“Right. I’m sure that’s exactly why you’re here. To prove there are two sides to every story.” Josephine smoothed the darts on the front of her dress. “I think we both know you’re here to build a case against us, not for us. And I have every right to protect myself. To document every move you make and ensure that you won’t twist my words to suit your quota.”
Trina and Mr. Flores eyed each other over the steaming teapot.

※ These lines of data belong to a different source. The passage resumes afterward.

Lemma first_within_is_first T now transactions onrampOrders pre t post :
  inTier T (allTransactions transactions onrampOrders) = pre ++ t :: post ->
  (forall u, In u pre -> withinWindow now u = false) ->
  forall u, In u (inTier T (allTransactions transactions onrampOrders)) ->
            withinWindow now u = true ->
            (isTxDone t = true -> isTxDone u = true) /\
            (isTxDone u = isTxDone t -> lastChange u <= lastChange t).
Proof.
  intros Heq Hpre u Hu Hw. apply staysBefore_meaning.
  pose proof (filter_sorted (fun x => Tier_eqb (tierOf x) T) _
                (allTransactions_sorted transactions onrampOrders)) as Hs.
  fold (inTier T (allTransactions transactions onrampOrders)) in Hs.
  rewrite Heq in Hs, Hu. apply sorted_after_prefix in Hs.
  apply in_app_or in Hu. destruct Hu as [Hu | [<- | Hu]].
  - rewrite (Hpre u Hu) in Hw. discriminate.
  - apply staysBefore_refl.
  - rewrite Forall_forall in Hs. apply Hs. exact Hu.
Qed.

(** X18.  Where the loops take nothing back, the notification follows the
    order of the tiers.  It is chosen from [allTransactions], which is
    sorted with the unfinished transactions first and, within the same
    done-status, the latest [lastChange] first.
    - A transaction awaiting signature, if there is one, is selected: the
      one with the latest [lastChange].
    - Otherwise the first error in the list that is within 10 seconds of
      now is selected, if no error after it in the list is past its 10
      seconds; among the errors within their window it is first in the
      order of the list (unfinished before finished, then latest).
    - Otherwise, when no error is within its window, the same holds of the
      successes.
    - Otherwise, when no error and no success is within its window, the
      submitted transaction with the latest [lastChange] is selected, and
      nothing if there is none.
    - An error or success that is not within its 10 seconds is never
      selected; with a single expired error and nothing else the
      selection is empty. *)
Theorem notification_priority_unless_retracted
    (now : Z) (transactions : list TxState) (onrampOrders : list OnrampOrder) :
  let all := allTransactions transactions onrampOrders in
  let sel := selected (createTransactionManager now transactions onrampOrders) in
  let noneWithin T := forall u, In u (inTier T all) -> withinWindow now u = false in
  let latest T t := forall u, In u (inTier T all) -> lastChange u <= lastChange t in
  let firstWithin T t :=
    forall u, In u (inTier T all) -> withinWindow now u = true ->
              (isTxDone t = true -> isTxDone u = true) /\
              (isTxDone u = isTxDone t -> lastChange u <= lastChange t) in
  let chosenIn T pre t post :=
    inTier T all = pre ++ t :: post /\
    (forall u, In u pre -> withinWindow now u = false) /\
    withinWindow now t = true /\
    (forall u, In u post -> pastWindow now u = false) in
  (forall t rest, inTier SignTier all = t :: rest ->
     sel = Some t /\ latest SignTier t) /\
  (inTier SignTier all = [] ->
   forall pre t post, chosenIn ErrorTier pre t post ->
     sel = Some t /\ firstWithin ErrorTier t) /\
  (inTier SignTier all = [] -> noneWithin ErrorTier ->
   forall pre t post, chosenIn SuccessTier pre t post ->
     sel = Some t /\ firstWithin SuccessTier t) /\
  (inTier SignTier all = [] -> noneWithin ErrorTier -> noneWithin SuccessTier ->
   forall t rest, inTier SubmittedTier all = t :: rest ->
     sel = Some t /\ latest SubmittedTier t) /\
  (inTier SignTier all = [] -> noneWithin ErrorTier -> noneWithin SuccessTier ->
   inTier SubmittedTier all = [] -> sel = None) /\
  (forall t, sel = Some t -> tierOf t = ErrorTier \/ tierOf t = SuccessTier ->
     withinWindow now t = true) /\
  (forall raw, transactions = [raw] -> onrampOrders = [] ->
     tierOf (txState2Transaction raw) = ErrorTier ->
     withinWindow now (txState2Transaction raw) = false -> sel = None).
Proof.
  cbv zeta. unfold createTransactionManager. rewrite selected_unfold.
  set (all := allTransactions transactions onrampOrders).
  refine (conj _ (conj _ (conj _ (conj _ (conj _ (conj _ _)))))).
  - intros t rest Heq. split.
    + rewrite Heq. reflexivity.
    + apply (pending_tier_latest SignTier _ _ t rest); auto.
  - intros Hsign pre t post (Heq & Hpre & Ht & Hpost). split.
    + rewrite Hsign, Heq, (loop_selects now pre t post Hpre Ht Hpost). reflexivity.
    + eapply first_within_is_first; eassumption.
  - intros Hsign Herr pre t post (Heq & Hpre & Ht & Hpost). split.
    + rewrite Hsign, (loop_skips now _ Herr), Heq,
        (loop_selects now pre t post Hpre Ht Hpost). reflexivity.
    + eapply first_within_is_first; eassumption.
  - intros Hsign Herr Hsucc t rest Heq. split.
    + rewrite Hsign, (loop_skips now _ Herr), (loop_skips now _ Hsucc), Heq.
      reflexivity.
    + apply (pending_tier_latest SubmittedTier _ _ t rest); auto.
  - intros Hsign Herr Hsucc Hsub.
    rewrite Hsign, (loop_skips now _ Herr), (loop_skips now _ Hsucc), Hsub.
    reflexivity.
  - intros t Hsel Htier.
    destruct (inTier SignTier all) as [|t1 r1] eqn:Hsign.
    + destruct (fold_left (timedStep now) (inTier ErrorTier all) None)
        as [n|] eqn:Herr.
      * injection Hsel as <-. apply loop_selection in Herr.
        destruct Herr as [Herr | [_ Hw]]; [discriminate | exact Hw].
      * destruct (fold_left (timedStep now) (inTier SuccessTier all) None)
          as [n|] eqn:Hsucc.
        -- injection Hsel as <-. apply loop_selection in Hsucc.
           destruct Hsucc as [Hsucc | [_ Hw]]; [discriminate | exact Hw].
        -- destruct (inTier SubmittedTier all) as [|t2 r2] eqn:Hsub;
             [discriminate|].
           injection Hsel as <-.
           assert (Hin : In t2 (inTier SubmittedTier all))
             by (rewrite Hsub; left; reflexivity).
           apply inTier_In in Hin. destruct Hin as [_ Hin].
           destruct Htier; congruence.
    + injection Hsel as <-.
      assert (Hin : In t1 (inTier SignTier all))
        by (rewrite Hsign; left; reflexivity).
      apply inTier_In in Hin. destruct Hin as [_ Hin].
      destruct Htier; congruence.
  - intros raw -> -> Htier Hw. subst all. unfold allTransactions.
    cbn [filter map app sort fold_right insertSorted].
    rewrite !inTier_cons, Htier. cbn [Tier_eqb inTier filter fold_left timedStep].
    rewrite Hw. reflexivity.
Qed.

Lemma notification_priority_unless_retracted_witness :
  selected (createTransactionManager sampleNow
              [failureAt 1 5000; propagatingAt 2 1000] [])
    = Some (txState2Transaction (failureAt 1 5000)) /\
  selected (createTransactionManager sampleNow [failureAt 1 11000] []) = None.
Proof.
  split.
  - destruct (notification_priority_unless_retracted sampleNow
                [failureAt 1 5000; propagatingAt 2 1000] [])
      as (_ & H & _).
    apply (H eq_refl [] (txState2Transaction (failureAt 1 5000)) []).
    refine (conj eq_refl (conj _ (conj eq_refl _))); intros u [].
  - destruct (notification_priority_unless_retracted sampleNow [failureAt 1 11000] [])
      as (_ & _ & _ & _ & _ & _ & H).
    apply (H (failureAt 1 11000)); reflexivity.
Defined.

(** C6, at the inputs where the code departs from it.
    - Priority: a failure 5 seconds ago, a failure 60 seconds ago and a
      transaction propagating since 1 second.  The loop over the errors
      selects the recent failure and then, at the expired one, its
      [else if] takes the selection back; the submitted transaction is
      shown although an error within its 10 seconds is there.
    - Tie-break: a Latamex order rejected 8 seconds ago and a Wyre order
      that failed 2 seconds ago, both errors within their 10 seconds.
      ['rejected'] is not done for [isTxDone], so the sort puts the
      rejected order first and it is selected although the failed order
      has the later [lastChange]. *)
Theorem C6_recent_error_not_shown :
  (let recent := txState2Transaction (failureAt 1 5000) in
   let expired := txState2Transaction (failureAt 2 60000) in
   let submitted := txState2Transaction (propagatingAt 3 1000) in
   tierOf recent = ErrorTier /\ withinWindow sampleNow recent = true /\
   tierOf expired = ErrorTier /\ pastWindow sampleNow expired = true /\
   tierOf submitted = SubmittedTier /\
   allTransactions [failureAt 1 5000; failureAt 2 60000; propagatingAt 3 1000] []
     = [submitted; recent; expired] /\
   selected (createTransactionManager sampleNow
               [failureAt 1 5000; failureAt 2 60000; propagatingAt 3 1000] [])
     = Some submitted) /\
  (let older := latamexOrder2Transaction orderRejected in
   let later := wyreOrder2Transaction orderFailed in
   tierOf older = ErrorTier /\ tierOf later = ErrorTier /\
   withinWindow sampleNow older = true /\ withinWindow sampleNow later = true /\
   lastChange older < lastChange later /\
   isTxDone older = false /\ isTxDone later = true /\
   allTransactions [] [orderFailed; orderRejected] = [older; later] /\
   selected (createTransactionManager sampleNow [] [orderFailed; orderRejected])
     = Some older).
Proof. cbv zeta. repeat split. Qed.

End TransactionsSpec.

(** ** Order and sums of finite numbers

    At a common scale the finite numbers compare and add as integers. *)
Module BigNumberOrder.

Import BigNumber BigNumberFacts Scale.

Lemma pow10_Z k : Z.of_N (pow10 k) = 10 ^ Z.max 0 k.
Proof.
  unfold pow10. apply Z2N.id. apply Z.pow_nonneg. lia.
Qed.

Lemma pow10_split a b : 0 <= a -> 0 <= b -> 10 ^ (a + b) = 10 ^ a * 10 ^ b.
Proof. intros. apply Z.pow_add_r; assumption. Qed.

Lemma pow10_gt0 a : 0 <= a -> 0 < 10 ^ a.
Proof. intros. apply Z.pow_pos_nonneg; lia. Qed.

Lemma toZ_scaled s c e k :
  k <= e -> toZ s (c * pow10 (e - k)) = scaled k (Finite s c e).
Proof.
  intros H. unfold toZ, scaled, sgn.
  rewrite N2Z.inj_mul, pow10_Z, Z.max_r by lia.
  destruct s; lia.
Qed.

Lemma rescale c e k m :
  k <= m -> m <= e ->
  Z.of_N c * 10 ^ (e - k) = Z.of_N c * 10 ^ (e - m) * 10 ^ (m - k).
Proof.
  intros. replace (e - k) with ((e - m) + (m - k)) by lia.
  rewrite pow10_split by lia. ring.
Qed.

Lemma cmp_mag_scaled c1 e1 c2 e2 k :
  k <= e1 -> k <= e2 ->
  cmp_mag c1 e1 c2 e2 = (Z.of_N c1 * 10 ^ (e1 - k) ?= Z.of_N c2 * 10 ^ (e2 - k)).
Proof.
  intros H1 H2. unfold cmp_mag. set (m := Z.min e1 e2).
  rewrite <- N2Z.inj_compare, !N2Z.inj_mul, !pow10_Z, !Z.max_r by lia.
  rewrite (rescale c1 e1 k m), (rescale c2 e2 k m) by lia.
  apply Zmult_compare_compat_r.
  apply Z.lt_gt, pow10_gt0. lia.
Qed.

Lemma coefficient_sign c e k :
  k <= e -> (c =? 0)%N = false -> 0 < Z.of_N c * 10 ^ (e - k).
Proof.
  intros H Hc. apply N.eqb_neq in Hc.
  apply Z.mul_pos_pos; [lia | apply pow10_gt0; lia].
Qed.

(** [compare], on finite numbers, is the comparison of the integers they
    are at a common scale. *)
Lemma compare_scaled x y k :
  fits k x -> fits k y -> compare x y = Some (scaled k x ?= scaled k y).
Proof.
  destruct x as [|s1|s1 c1 e1], y as [|s2|s2 c2 e2];
    unfold fits, scaled, compare; try tauto.
  intros H1 H2.
  destruct (c1 =? 0)%N eqn:Hc1.
  - apply N.eqb_eq in Hc1. subst c1. rewrite Z.mul_0_l, Z.mul_0_r.
    destruct (c2 =? 0)%N eqn:Hc2.
    + apply N.eqb_eq in Hc2. subst c2. rewrite Z.mul_0_l, Z.mul_0_r. reflexivity.
    + destruct H2 as [H2 | H2]; [subst c2; discriminate|].
      pose proof (coefficient_sign c2 e2 k H2 Hc2).
      set (B := Z.of_N c2 * 10 ^ (e2 - k)) in *.
      f_equal. symmetry.
      destruct s2; unfold signed, sgn, CompOpp;
        [apply Z.compare_lt_iff | apply Z.compare_gt_iff]; lia.
  - destruct H1 as [H1 | H1]; [subst c1; discriminate|].
    pose proof (coefficient_sign c1 e1 k H1 Hc1).
    destruct (c2 =? 0)%N eqn:Hc2.
    + apply N.eqb_eq in Hc2. subst c2. rewrite Z.mul_0_l, Z.mul_0_r.
      set (A := Z.of_N c1 * 10 ^ (e1 - k)) in *.
      f_equal. symmetry.
      destruct s1; unfold signed, sgn, CompOpp;
        [apply Z.compare_gt_iff | apply Z.compare_lt_iff]; lia.
    + destruct H2 as [H2 | H2]; [subst c2; discriminate|].
      pose proof (coefficient_sign c2 e2 k H2 Hc2).
      rewrite (cmp_mag_scaled c1 e1 c2 e2 k) by assumption.
      set (A := Z.of_N c1 * 10 ^ (e1 - k)) in *.
      set (B := Z.of_N c2 * 10 ^ (e2 - k)) in *.
      destruct s1, s2; unfold Sign_eqb, signed, sgn; f_equal.
      * f_equal; lia.
      * symmetry. apply Z.compare_gt_iff. lia.
      * symmetry. apply Z.compare_lt_iff. lia.
      * rewrite <- Z.compare_antisym, <- Z.compare_opp. f_equal; lia.
Qed.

For the first time, it occurred to Will that they were a well-oiled machine, like police partners. Will could practically read their thoughts: We’ve got a live one. Hostile. Adversarial.
Trina changed her mind and dropped a scone onto her plate. “Right, well … As I mentioned when I saw you last, the hospital notified CPS after Will’s recent hospital visit. The doctor who treated him had some concerns about the nature of his injury.”
“As well he should. Given my son was stabbed by his sister.”
“Yes, we’ve been told. But before we get to the night of Will’s injury, I hoped you might be able to give me a tour? All standard procedure. Just one of many silly things we’re required to do.” At last, Trina seemed to be speaking his mother’s language. The knot in Will’s chest loosened a millimeter. Soon this would be over. Soon he could get back to his investigations.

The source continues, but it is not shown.